2023年4月の民法改正により、相続放棄をした場合に「原則として」空き家の管理義務を負わないことになりました(*注1)。
この法改正前は、「相続放棄をしたとしても空き家の管理義務が残る」という問題がありました。「空き家の管理義務が残る」ということは、仮に空き家が朽ち果てて倒壊し、近隣等に損害を与えた場合は損害賠償責任を負う可能性があること、そのようなリスクが次の代にまで続いていくことを意味します。
そのような理由から、相続財産の中に空き家がある場合は相続放棄が「実質的に」使えない、あるいは相続放棄をしたとしても相続財産管理人(*注2)の選任を家庭裁判所に申し立て、予納金として最低でも数十万円の実費を立て替えなければいけない負担がありました。
この法改正により、相続放棄により空き家を手放すことができるケースが大いに増えました。

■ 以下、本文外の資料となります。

(* ===== verification/AdvTableMap.v ===== *)
(** * The advertisement table as a bounded map from addresses to reports

    Reachable states of the table, the map view [report_of], and the lemmas that
    relate it to the abstract state used by the refinement. *)

From S2P Require Import Prelude AdvTable AdvTableInv AdvTableSpec AdvTableRefine.
Open Scope Z_scope.

(** States the firmware can be in after [adv_table_init] and any calls. *)
Inductive table_reachable : adv_table_t → Prop :=
| reach_init st0 es : (∃ s, run adv_table_init s tt st0 es) → table_reachable st0
| reach_op st op res st' es :
    table_reachable st → op_wf op → run (exec_op op) st res st' es → table_reachable st'.

(** The links of a reachable table are consistent, and its reports fit their buffers. *)
Lemma table_reachable_ok st : table_reachable st → table_ok st.
Proof.
  induction 1 as [st0 es (s & R)|st op res st' es _ [IH Hok] Hwf R].
  - unfold run in R. cbn in R. injection R as <- <-. apply init_ok.
  - destruct (exec_op_run op st IH Hok Hwf) as (r & s & R' & I & _ & A).
    destruct (run_det _ _ _ _ _ _ _ _ R R') as (_ & -> & _). split; [done|].
    rewrite A. by apply reports_ok_exec.
Qed.

Lemma table_reachable_inv st : table_reachable st → table_inv st.
Proof. by intros [? _]%table_reachable_ok. Qed.

Lemma table_reachable_init : table_reachable init_state.
Proof. eapply reach_init. exists init_state. reflexivity. Qed.

(** The lookup the hash table stands for: a scan of the whole array. *)
Definition is_tag (m : mac_address_bin_t) (e : adv_reports_list_elem_t) : Prop :=
  is_in_hash_table e = true ∧ tag_mac (adv_report e) = m.
#[export] Instance is_tag_dec m e : Decision (is_tag m e).
Proof. unfold is_tag. apply _. Defined.

Definition linear_search (m : mac_address_bin_t) (a : list adv_reports_list_elem_t) : option nat :=
  fst <$> list_find (is_tag m) a.

(** The report the table holds for an address. *)
Definition report_of (m : mac_address_bin_t) (st : adv_table_t) : option adv_report_t :=
  i ← linear_search m (arr st); adv_report <$> arr st !! i.

Lemma linear_search_live st i m :
  table_inv st → live_at (arr st) i m → linear_search m (arr st) = Some i.
Proof.
  intros Hinv Hlive. pose proof Hlive as (e & He & Ht).
  destruct (list_find_elem_of (is_tag m) _ _ (list_elem_of_lookup_2 _ _ _ He) Ht) as [[j e'] Hf].
  unfold linear_search. rewrite Hf. cbn. f_equal. apply list_find_Some in Hf as (Hj & Ht' & _).
  apply (inv_mac None st Hinv j i m); [by exists e'|done].
Qed.

Lemma linear_search_none a m : (∀ i, ¬ live_at a i m) → linear_search m a = None.
Proof.
  intros Hn. unfold linear_search. destruct (list_find (is_tag m) a) as [[j e]|] eqn:Hf; [|done].
  apply list_find_Some in Hf as (Hj & Ht & _). destruct (Hn j). by exists e.
Qed.

Lemma linear_search_some a i m : linear_search m a = Some i → live_at a i m.
Proof.
  unfold linear_search. destruct (list_find (is_tag m) a) as [[j e]|] eqn:Hf; [|done]. cbn.
  intros [= ->]. apply list_find_Some in Hf as (Hj & Ht & _). by exists e.
Qed.

Lemma linear_search_dec st m :
  (∃ i, live_at (arr st) i m) ∨ (∀ i, ¬ live_at (arr st) i m).
Proof.
  destruct (list_find (is_tag m) (arr st)) as [[i e]|] eqn:Hf.
  - left. apply list_find_Some in Hf as (Hj & Ht & _). exists i, e. done.
  - right. intros i (e & He & Ht). apply list_find_None in Hf.
    rewrite Forall_lookup in Hf. by apply (Hf i e).
Qed.

(** The map view is the lookup of the specification. *)
Lemma report_of_absr st m :
  table_inv st → report_of m st = se_report <$> spec_find m (s_hist (absr st)).
Proof.
  intros Hinv. unfold report_of. destruct (linear_search_dec st m) as [[i Hl]|Hn].
  - rewrite (linear_search_live st i m Hinv Hl).
    destruct (spec_find_live st Hinv i m Hl) as (e & He & ->). cbn. by rewrite He.
  - by rewrite (spec_find_none st m Hn), (linear_search_none _ _ Hn).
Qed.

(** ** Lookup after an update of the history *)

Lemma list_find_filter {A} (P Q : A → Prop) `{∀ x, Decision (P x), ∀ x, Decision (Q x)} l :
  (∀ x, x ∈ l → P x → Q x) → snd <$> list_find P (filter Q l) = snd <$> list_find P l.
Proof.
  induction l as [|x l IH]; intros Hl; [done|]. rewrite filter_cons. cbn.
  destruct (decide (P x)) as [Hp|Hp].
  - rewrite decide_True by (apply Hl; set_solver). cbn. by rewrite decide_True.
  - assert (He : ∀ o : option (nat * A), snd <$> (prod_map S id <$> o) = snd <$> o) by by intros [[]|].
    rewrite He, <- IH by set_solver. case_decide; [|done]. cbn. rewrite decide_False by done.
    apply He.
Qed.

Definition tagged (m : mac_address_bin_t) (e : spec_entry) : Prop :=
  se_live e = true ∧ tag_mac (se_report e) = m.

Lemma spec_find_cons m e l :
  spec_find m (e :: l) = if decide (tagged m e) then Some e else spec_find m l.
Proof.
  unfold spec_find, tagged. cbn. case_decide; [done|]. by destruct (list_find _ l) as [[]|].
Qed.

Lemma spec_find_filter m i l :
  (∀ e, e ∈ l → tagged m e → se_id e ≠ i) →
  spec_find m (filter (λ e, se_id e ≠ i) l) = spec_find m l.
Proof. intros Hl. by apply list_find_filter. Qed.

Lemma spec_find_gone m i l :
  (∀ e, e ∈ l → tagged m e → se_id e = i) → spec_find m (filter (λ e, se_id e ≠ i) l) = None.
Proof.
  intros Hl. unfold spec_find. rewrite (proj2 (list_find_None _ _)); [done|]. apply Forall_forall.
  intros e [Hne He]%list_elem_of_filter Ht. apply Hne. by apply Hl.
Qed.

Lemma spec_find_alter m i f l :
  (∀ r, tag_mac (f r) = tag_mac r) →
  spec_find m ((λ e, if decide (se_id e = i) then SpecEntry i (se_live e) (f (se_report e)) else e) <$> l)
  = (λ e, if decide (se_id e = i) then SpecEntry i (se_live e) (f (se_report e)) else e) <$> spec_find m l.
Proof.
  intros Hf. induction l as [|e l IH]; [done|]. rewrite fmap_cons, !spec_find_cons, IH.
  unfold tagged. destruct (decide (se_id e = i)) as [He|He]; cbn; [rewrite Hf|];
    case_decide; cbn; try (by rewrite ?decide_True by done); by rewrite ?decide_False by done.
Qed.

Lemma spec_find_in m l e : spec_find m l = Some e → e ∈ l ∧ tagged m e.
Proof.
  unfold spec_find. destruct (list_find _ l) as [[j e']|] eqn:Hf; [|done]. cbn. intros [= ->].
  apply list_find_Some in Hf as (Hj & Ht & _). split; [|done]. by eapply list_elem_of_lookup_2.
Qed.

(** In the history of a reachable table a tag has one entry and a slot has one entry. *)
Section absr.
Context (st : adv_table_t) (Hinv : table_inv st).

Lemma tagged_live m e : e ∈ s_hist (absr st) → tagged m e → live_at (arr st) (se_id e) m.
Proof.
  intros [_ He]%entries_in [Hl Hm]. unfold entry_of in He.
  destruct (arr st !! se_id e) as [x|] eqn:Hx; [|done]. cbn in He.
  exists x. split; [done|]. destruct e; cbn in *. by injection He as -> ->.
Qed.

Lemma tagged_unique m e e' :
  e ∈ s_hist (absr st) → tagged m e → e' ∈ s_hist (absr st) → tagged m e' → e = e'.
Proof.
  intros H1 T1 H2 T2. pose proof (inv_mac _ _ Hinv _ _ m (tagged_live m e H1 T1) (tagged_live m e' H2 T2)) as E.
  apply entries_in in H1 as [_ E1]. apply entries_in in H2 as [_ E2]. congruence.
Qed.

Lemma same_slot e e' : e ∈ s_hist (absr st) → e' ∈ s_hist (absr st) → se_id e = se_id e' → e = e'.
Proof. intros [_ E1]%entries_in [_ E2]%entries_in E. congruence. Qed.
End absr.

(** ** [adv_table_put] on the map *)

(** The tag whose report is overwritten by a report of a tag the table does not
    know: the one at the end of the history. *)
Definition evicted (r : adv_report_t) (st : adv_table_t) (m : mac_address_bin_t) : Prop :=
  report_of (tag_mac r) st = None ∧
  ∃ i, last (g_adv_reports_hist_list st) = Some i ∧ live_at (arr st) i m.

(** What the table holds for the tag of [r] after [adv_table_put r]. *)
Definition merge_report (old : option adv_report_t) (r : adv_report_t) : adv_report_t :=
  match old with
  | None => r
  | Some o =>
      if adds_nothing r o
      then o <| samples_counter := u32 (samples_counter o + 1) |>
      else r <| samples_counter := u32 (samples_counter o + 1) |>
  end.

Definition put_accepted (old : option adv_report_t) (r : adv_report_t) : bool :=
  match old with
  | None => true
  | Some o => negb (adds_nothing r o)
  end.

Lemma touch_find e s m :
  se_live e = true →
  spec_find m (s_hist (spec_touch e s)) =
    if decide (tag_mac (se_report e) = m) then Some e
    else spec_find m (filter (λ e', se_id e' ≠ se_id e) (s_hist s)).
Proof.
  intros Hl. unfold spec_touch. cbn [s_hist]. rewrite spec_find_cons. unfold tagged. rewrite Hl.
  destruct (decide (tag_mac (se_report e) = m)); [by rewrite decide_True|].
  rewrite decide_False; naive_solver.
Qed.

Lemma hist_last_some st :
  table_inv st → ∃ i e, last (g_adv_reports_hist_list st) = Some i ∧ arr st !! i = Some e ∧
    last (s_hist (absr st)) = Some (SpecEntry i (is_in_hash_table e) (adv_report e)).
Proof.
  intros Hinv. destruct (last (g_adv_reports_hist_list st)) as [i|] eqn:Hl; cycle 1.
  { apply last_None in Hl. pose proof (hist_length st Hinv) as H. by rewrite Hl in H. }
  assert (Hi : ∀ j, j ∈ g_adv_reports_hist_list st → is_Some (arr st !! j)).
  { intros j. rewrite (inv_hist_in None st Hinv). apply (inv_elem None st Hinv). }
  destruct (entries_last _ _ _ Hi Hl) as (e & He & Hel). by exists i, e.
Qed.

Lemma spec_put_map st r m :
  table_inv st →
  let s' := snd (spec_put r (absr st)) in
  (tag_mac r = m → se_report <$> spec_find m (s_hist s') = Some (merge_report (report_of m st) r)) ∧
  (tag_mac r ≠ m → evicted r st m → spec_find m (s_hist s') = None) ∧
  (tag_mac r ≠ m → ¬ evicted r st m → se_report <$> spec_find m (s_hist s') = report_of m st) ∧
  fst (spec_put r (absr st)) = put_accepted (report_of (tag_mac r) st) r.
Proof.
  intros Hinv s'. unfold s', spec_put, evicted. rewrite !(report_of_absr st _ Hinv).
  destruct (spec_find (tag_mac r) (s_hist (absr st))) as [e|] eqn:Hf; cbn [fmap option_fmap option_map].
  - apply spec_find_in in Hf as Hin. destruct Hin as [He [Hl Hm]].
    cbn [put_accepted].
    destruct (adds_nothing r (se_report e)) eqn:Hd; cbn [fst snd].
    + unfold spec_alter. cbn [s_hist]. rewrite !spec_find_alter by done. split_and!; [| |  |done].
      * intros <-. rewrite Hf. cbn. rewrite decide_True by done. cbn. by rewrite Hd.
      * by intros _ [[=] _].
      * intros Hne _. destruct (spec_find m _) as [e'|] eqn:Hf'; [|done]. cbn.
        apply spec_find_in in Hf' as [He' [_ Hm']].
        rewrite decide_False; [done|]. intros Hid. apply (same_slot st) in Hid; [congruence|done..].
    + rewrite touch_find by done. cbn [se_report se_id]. split_and!; [| | |done].
      * intros <-. rewrite decide_True by done. rewrite Hf. cbn. by rewrite Hd.
      * by intros _ [[=] _].
      * intros Hne _. rewrite decide_False by done. rewrite spec_find_filter; [done|].
        intros e' He' [_ Hm'] Hid. apply (same_slot st) in Hid; [congruence|done..].
  - destruct (hist_last_some st Hinv) as (i & e & Hlast & He & ->). cbn [fst snd se_id].
    rewrite touch_find by done. cbn [se_report se_id]. split_and!; [| | |done].
    + intros <-. rewrite decide_True by done. by rewrite Hf.
    + intros Hne (_ & i' & Hi' & Hl'). simplify_eq. rewrite decide_False by done.
      apply spec_find_gone. intros e' He' Ht'.
      apply (inv_mac _ _ Hinv _ _ m); [by apply tagged_live|done].
    + intros Hne Hnev. rewrite decide_False by done. rewrite spec_find_filter; [done|].
      intros e' He' Ht' Hid. destruct Hnev. split; [done|]. exists i. split; [done|].
      rewrite <- Hid. by apply tagged_live.
Qed.

Lemma report_of_tag st m r : report_of m st = Some r → tag_mac r = m.
Proof.
  unfold report_of. destruct (linear_search m (arr st)) as [i|] eqn:Hs; [|done]. cbn.
  apply linear_search_some in Hs as (e & -> & _ & Hm). cbn. by intros [= <-].
Qed.

Lemma merge_report_tag st r : tag_mac (merge_report (report_of (tag_mac r) st) r) = tag_mac r.
Proof.
  destruct (report_of (tag_mac r) st) as [o|] eqn:Ho; [|done]. cbn. case_match; [|done].
  cbn. by apply report_of_tag in Ho.
Qed.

空き家問題は今後ますます増えていくものと思われ、我が国が喫緊で対応しなければならない問題です。このような問題に一つの方向性をつける法改正といえるでしょう。
*注1 例外は、空き家を占有していた場合です。相続開始時に被相続人と同居していた場合などには、旧法と変わらず管理義務が生じます。
*注2 現在は「相続財産清算人」と名称が変わっていますが、本記事では当時の状況に忠実に「相続財産管理人」と表記しています。